From the earthquake files:
Earthquakes send several types of seismic waves through the average Oklahoma household.
The slightest quake sends wee wavelets through the house detectable only by a slight ripple in the cat’s water dish, noticeable only if a cat actually witnesses it.
Humans often realize such a quakelet and its associated wavelets have occurred only after observing prolonged immobility and water-staring by a cat.
Occasionally, this form of tiny quake can cause slight movement of food pellets in a cat food bowl, revealing the bowl bottom before a cat thinks it should be visible.
A cat, mistakenly believing the bowl to be prematurely empty, indignantly “acts out” or caterwauls in panic totally out of proportion to the earthquake event.
Despite the extremely slight movement of the earth, the cause here is known as a Hellcat Wave.
Next is a quake large enough to cause dishes to rattle slightly and certain adult beverages to spontaneously foam.
These are startling things to experience for most Oklahomans. Such waves, stemming from quakes of precisely 3.2 magnitude, are known to cause one to want a drink, but not really.
These are known, technically, as Low-Point Waves.
A third common quake in Oklahoma is one big enough to cause motion in a swivel-equipped rocking recliner. Seismic waves create a slight Tilt-A-Whirl effect and can cause the hint of nausea.
The mix of rocking and rolling can cause one to twist one’s body in exiting said recliner while shouting out in surprise.
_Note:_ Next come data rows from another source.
(* ===== verification/Prelude.v ===== *)
(** * WA CRM: a verification library for its backend

    The program is a multi-tenant WhatsApp inbox and CRM: a Go server over
    PostgreSQL (through GORM) and Redis.  Customers write to an organization's
    numbers, a chatbot or a person answers, and around the messages there are
    contacts, deals, tasks, automations and notifications.  The library models
    the services under [internal/] that decide things, each as the code has it,
    and proves what each of them is there for.  Paths below are under [src/].

    ** How the parts interact

    Every service is a set of methods over one database handle.  Who calls whom:

    - a customer's message is resolved to a contact, touches the contact's
      conversation, and goes to the chatbot unless a person has the contact;
    - the chatbot walks the session's flow and may hand over: a transfer is
      created, perhaps for an agent the assignment service chooses; agents take
      transfers from a queue; transfer and conversation mirror each other;
    - every change worth knowing is written together with an event into an
      outbox table; the relay reads it and hands each event to its sinks: the
      timeline, webhooks, the browsers (hub), the automation engine;
    - the engine runs the rules an event or a clock starts: trees of actions,
      questions and waits; actions act through the services again.

    ** How programs are modelled

    [Store.v]: a method is a computation over a world of tables, clock, UUID
    supply, locks taken and a schedule of driver faults: any statement may fail,
    transactions commit or roll back, an aborted one refuses further statements.
    Theorems say "whatever fails" when they quantify over the schedule and "on a
    healthy database" when it is empty.  The query engine is the class [SqlLaws]
    ([First] is least, [Find] is complete) with the instance [sql_ref]; unique
    indexes are checked by the statements that insert.  Interleavings are
    explicit: what others commit between two statements ([PickNext]), any
    number of servers taking turns statement by statement ([TaskNotices.v]), the
    channel operations of the hub ([Hub.v]).  Integers that can overflow are
    wrapped at 64 bits, a [float64] is a dyadic rational with its rounding,
    strings are byte strings.  Printing of floats, dates and JSON texts, and
    everything outside the process, are classes with the laws that are used
    ([GoFmt], [GoJson], [FieldsEnv], [ContextEnv], [ChatEnv], [StepLib] ...).

    ** Files, by component

    - Foundations: [Prelude.v] (data, notations, tactics), [GoLib.v] (Go's
      library, 64-bit arithmetic, calendar), [Text.v] (UTF-8, [LIKE]; phone
      numbers, [phoneutil/]), [Store.v], [Models.v] ([models/]), [Statements.v]
      (shared statements, [crmevents.PublishTx]), [Samples.v], [People.v].
    - Events ([crmevents/], [activity/], [handlers/crm_events.go]): [Events.v]
      (catalog, outbox row), [Wire.v] (JSON on the stream), [Relay.v],
      [RelayProps.v], [Broadcasts.v].  Theorems: an event read back is the event
      written; a pass publishes its batch or changes nothing; the outbox drains.
    - Hub ([websocket/]): [Hub.v] a step relation, [HubProps.v] its invariants
      over all interleavings: no client misses a message silently.
    - Transfers ([transfers/]): [Transfers.v]: the queue picks the oldest, never
      steals, and conversations mirror transfers.
    - Conversations ([conversation/]): [Conversation.v] the operations,
      [ConversationLemmas.v] what each did, [ConversationProps.v]: consistency
      under all calls, the response clock, announcements.
    - Deals ([deals/]): [Rank.v] (board ranks and why the search ends),
      [Deals.v], [DealsLemmas.v], [DealsProps.v].
    - Automation ([automation/], [crmactions/config.go]): [Triggers.v],
      [Steps.v] (trees, checker, runner), [StepsProps.v] (a resumed run is the
      run), [AutoModels.v], [Rules.v], [Engine.v], [TimeTriggers.v], and
      [EngineLemmas.v], [EngineProps.v], [AutoInvariants.v], [ResumeProps.v],
      [AutoSamples.v]: rules act at most once per event, chains of reactions end,
      enabled rules can run.
    - Custom fields ([customfields/], [handlers/contact_fields*.go],
      [entityrefs/configs.go]): [Fields.v], [FieldService.v], [FieldsProps.v],
      [FieldsRuns.v]: stored values are typed, and forms round-trip.
    - Filters ([contactquery/], [segments/], [handlers/contacts_search.go]):
      [ContactQuery.v], [QueryFields.v], [ContactQueryProps.v], [QueryText.v],
      [Segments.v], [SegmentsProps.v]: a filter is data, compiles within its
      bounds, searches literally; segments never refer in a circle.
    - Templates ([templateutil/], [templating/], [messaging/], [schedule/],
      [crmcontext/]): [Placeholders.v], [Templating.v], [TemplatingProps.v]
      (refinement to a direct evaluator; termination), [Escapes.v],
      [Messaging.v], [Schedule.v], [CRMContext.v].
    - Notifications ([notify/]): [Notify.v], [NotifyProps.v].
    - Tasks ([tasks/], [handlers/jobs.go], [handlers/task_types.go]):
      [TaskModels.v], [Tasks.v], [TasksProps.v], [TaskNotices.v],
      [TaskTypesProps.v].
    - Assignment ([assignment/]): [Assignment.v], [AssignmentProps.v]: turns are
      fair.
    - Chatbot ([flowgraph/], [handlers/chatbot_graph_runner.go],
      [chatbot_crm_nodes.go], [chatbot_processor.go], [agent_transfers.go],
      [cache.go]): [ChatModels.v], [Handoff.v], [FlowGraph.v], [ChatNodes.v] (one
      executor per node type), [ChatRunner.v], [ChatProcessor.v]; the contract of
      the executors in [ChatSteps.v], frames in [ChatLemmas.v], the specification
      of a run as a walk in [ChatWalk.v], histories in [ChatOnce.v], the theorems
      in [ChatProps.v].

    ** Bounds and fuel

    Loops the code bounds are bounded by the code's constant: [run_loop] by
    [maxChatGraphIterations] (100), a template's loop by fifty elements, segments
    by [MaxNesting], chains of events by [MaxDepth], [PickNext] by its attempts.  Loops the code does not bound take
    fuel, with a theorem that some fuel is enough: [rank_fuel] (one round per
    character of the longer neighbour, plus one), [each_batch] (one per row),
    [conditionals] (one per character: a round makes the text shorter), [ProcessForLoops] (one per loop tag, for templates written from the syntax),
    [run_passes] (one per pending event), [all_pages] (one per row).

    ** Not modelled, and why

    - HTTP: routing, decoding, permissions, rendering of responses, the audit
      log ([handlers/] beyond the functions named above, [middleware/],
      [audit/]).  They decode, check and call the services modelled here.
    - Sending: the pipeline of [SendOutgoingMessage], campaigns ([worker/],
      [queue/]), the WhatsApp client ([pkg/whatsapp]) and the providers of
      language models: requests to services outside.  What the chatbot sends is
      recorded in its environment.
    - The bodies of automation actions ([crmactions/]): the engine is proved for
      any actions that keep the interface.
    - Voice calls ([calling/]): media and signalling in third-party code.
    - Reports, the timeline's union query, purges and migrations: SQL text run
      by the server.
    - [updated_at] columns, the expiry of caches, and time zones by name.
    - Letters outside ASCII are not folded by [ToLower] and [ToUpper]. *)
From Stdlib Require Export ZArith Lia Ascii String.
From stdpp Require Export base decidable gmap strings list list_numbers fin_maps sorting.

#[global] Open Scope string_scope.
#[global] Open Scope list_scope.
#[global] Open Scope Z_scope.

(** ** Basic vocabulary of the Go sources *)

(** A [uuid.UUID]; [0] is [uuid.Nil]. *)
Abbreviation uuid := N (only parsing).
Definition uuid_Nil : uuid := 0%N.

(** Instants and durations, in nanoseconds ([time.Time], [time.Duration]). *)
Abbreviation time := Z (only parsing).
Definition Second : Z := 1000000000.
Definition Minute : Z := 60 * Second.
Definition Hour : Z := 60 * Minute.

(** A finite [float64] as the dyadic rational [mant * 2 ^ expo]. *)
Record float64 := Float { f_mant : Z; f_expo : Z }.

(** Go's [any], as far as decoded JSON and the event payloads use it. *)
#[local] Unset Elimination Schemes.
Inductive any :=
| ANil
| ABool (b : bool)
| AString (s : string)
| AInt (n : Z)
| AFloat (f : float64)
| ATime (t : time)
| AList (l : list any)
| AMap (m : list (string * any)).
#[local] Set Elimination Schemes.

(** Induction with the values of a list or a map as premises. *)
Section AnyInd.
Variable P : any -> Prop.
Hypothesis at_nil : P ANil.
Hypothesis at_bool : forall b, P (ABool b).
Hypothesis at_string : forall s, P (AString s).
Hypothesis at_int : forall n, P (AInt n).
Hypothesis at_float : forall f, P (AFloat f).
Hypothesis at_time : forall t, P (ATime t).
Hypothesis at_list : forall l, Forall P l -> P (AList l).
Hypothesis at_map : forall m, Forall (fun e => P e.2) m -> P (AMap m).

Fixpoint any_ind (v : any) : P v :=
  match v with
  | ANil => at_nil
  | ABool b => at_bool b
  | AString s => at_string s
  | AInt n => at_int n
  | AFloat f => at_float f
  | ATime t => at_time t
  | AList l => at_list l ((fix go l : Forall P l :=
      match l with [] => Forall_nil_2 _ | x :: l => Forall_cons_2 _ _ _ (any_ind x) (go l) end) l)
  | AMap m => at_map m ((fix go m : Forall (fun e => P e.2) m :=
      match m with [] => Forall_nil_2 _ | x :: m => Forall_cons_2 _ _ _ (any_ind x.2) (go m) end) m)
  end.
End AnyInd.

(** ** Results *)

(** The two-valued result of a fallible Go call. *)
Inductive res (E A : Type) :=
| Ok (a : A)
| Err (e : E).
Arguments Ok {E A} a.
Arguments Err {E A} e.

Definition is_ok {E A} (r : res E A) : bool :=
  match r with Ok _ => true | Err _ => false end.

(** ** Options *)

Definition opt_eqb {A} `{EqDecision A} (x y : option A) : bool := bool_decide (x = y).

Definition is_none {A} (o : option A) : bool :=
  match o with None => true | Some _ => false end.

Definition is_some {A} (o : option A) : bool := negb (is_none o).

(** SQL comparison with a column that may be NULL: NULL compares as false. *)
Definition sql_lt (x : option Z) (y : Z) : bool :=
  match x with Some v => v <? y | None => false end.
Definition sql_le (x : option Z) (y : Z) : bool :=
  match x with Some v => v <=? y | None => false end.
Definition sql_gt (x : option Z) (y : Z) : bool :=
  match x with Some v => y <? v | None => false end.

(** [coalesce(x, d)]. *)
Definition coalesce {A} (x : option A) (d : A) : A := default d x.

(** ** Automation *)

(** Splits boolean conjunctions and disjunctions out of the hypotheses and
    turns the decision procedures of the models into propositions. *)
Ltac breflect :=
  repeat match goal with
  | H : (_ && _)%bool = true |- _ => apply andb_true_iff in H as [? ?]
  | H : (_ || _)%bool = false |- _ => apply orb_false_iff in H as [? ?]
  | H : (_ && _)%bool = false |- _ => apply andb_false_iff in H
  | H : (_ || _)%bool = true |- _ => apply orb_true_iff in H
  | H : negb _ = true |- _ => apply negb_true_iff in H
  | H : negb _ = false |- _ => apply negb_false_iff in H
  | H : bool_decide _ = true |- _ => apply bool_decide_eq_true_1 in H
  | H : bool_decide _ = false |- _ => apply bool_decide_eq_false_1 in H
  | H : (_ <? _) = true |- _ => apply Z.ltb_lt in H
  | H : (_ <? _) = false |- _ => apply Z.ltb_ge in H
  | H : (_ <=? _) = true |- _ => apply Z.leb_le in H
  | H : (_ <=? _) = false |- _ => apply Z.leb_gt in H
  | H : (_ =? _) = true |- _ => apply Z.eqb_eq in H
  | H : (_ =? _) = false |- _ => apply Z.eqb_neq in H
  end.

(** Case analysis on the scrutinee of a [match] or [if] of the goal. *)
Ltac dmatch :=
  match goal with
  | |- context [match ?x with _ => _ end] =>
      lazymatch x with context [match _ with _ => _ end] => fail | _ => destruct x eqn:? end
  end.
Ltac dmatch_in H :=
  match type of H with
  | context [match ?x with _ => _ end] =>
      lazymatch x with context [match _ with _ => _ end] => fail | _ => destruct x eqn:? end
  end.

Create HintDb crm.

(** ** Generic lemmas *)

Lemma forallb_Forall {A} (f : A -> bool) l : forallb f l = true <-> Forall (fun x => f x = true) l.
Proof.
  rewrite forallb_forall, Forall_forall. split; intros Hl x Hx; apply Hl; by apply list_elem_of_In.
Qed.

Lemma is_none_true {A} (o : option A) : is_none o = true <-> o = None.
Proof. by destruct o. Qed.

Lemma is_some_true {A} (o : option A) : is_some o = true <-> is_Some o.
Proof.
  unfold is_some. destruct o; simpl; split; intros H; eauto; done.
Qed.

Lemma opt_eqb_eq {A} `{EqDecision A} (x y : option A) : opt_eqb x y = true <-> x = y.
Proof. apply bool_decide_eq_true. Qed.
The waves that create such phenomena are known as Beatles Waves. (Alternately known as Isley Waves, Springsteen Waves or Ferris Bueller Waves.)
Next is a quake big enough to cause waves large enough to actually move home furnishings.
In my own case, I have observed the toppling of three books from the top of a bookcase. OK, actually, I found the three books on the floor next to the bookcase. Paperback books. That were precariously perched.
OK, it could have been gravity. Or a cat.
Call this a D Wave. For Dubious. Or for Do What?
Finally is the kind of wave that struck last Monday. People felt it from downtown Oklahoma City, to Edmond, where I was at home, to Guthrie, Shawnee and Stillwater, at 4.2 magnitude. It was the shortest of the four or five quakes I’ve felt at home, but it was the waviest.
The walls and ceiling creaked. The three heavy-laden bookshelves close by — laden with heavy books — groaned and moved a little.
It was a rolling sensation that hit the bottom of my feet first, then climbed my legs to my seat and shot into my internal organs. Suddenly, I had to go to the bathroom.
This is known as a P Wave.
Filed under: Laugh to Keep from Crying.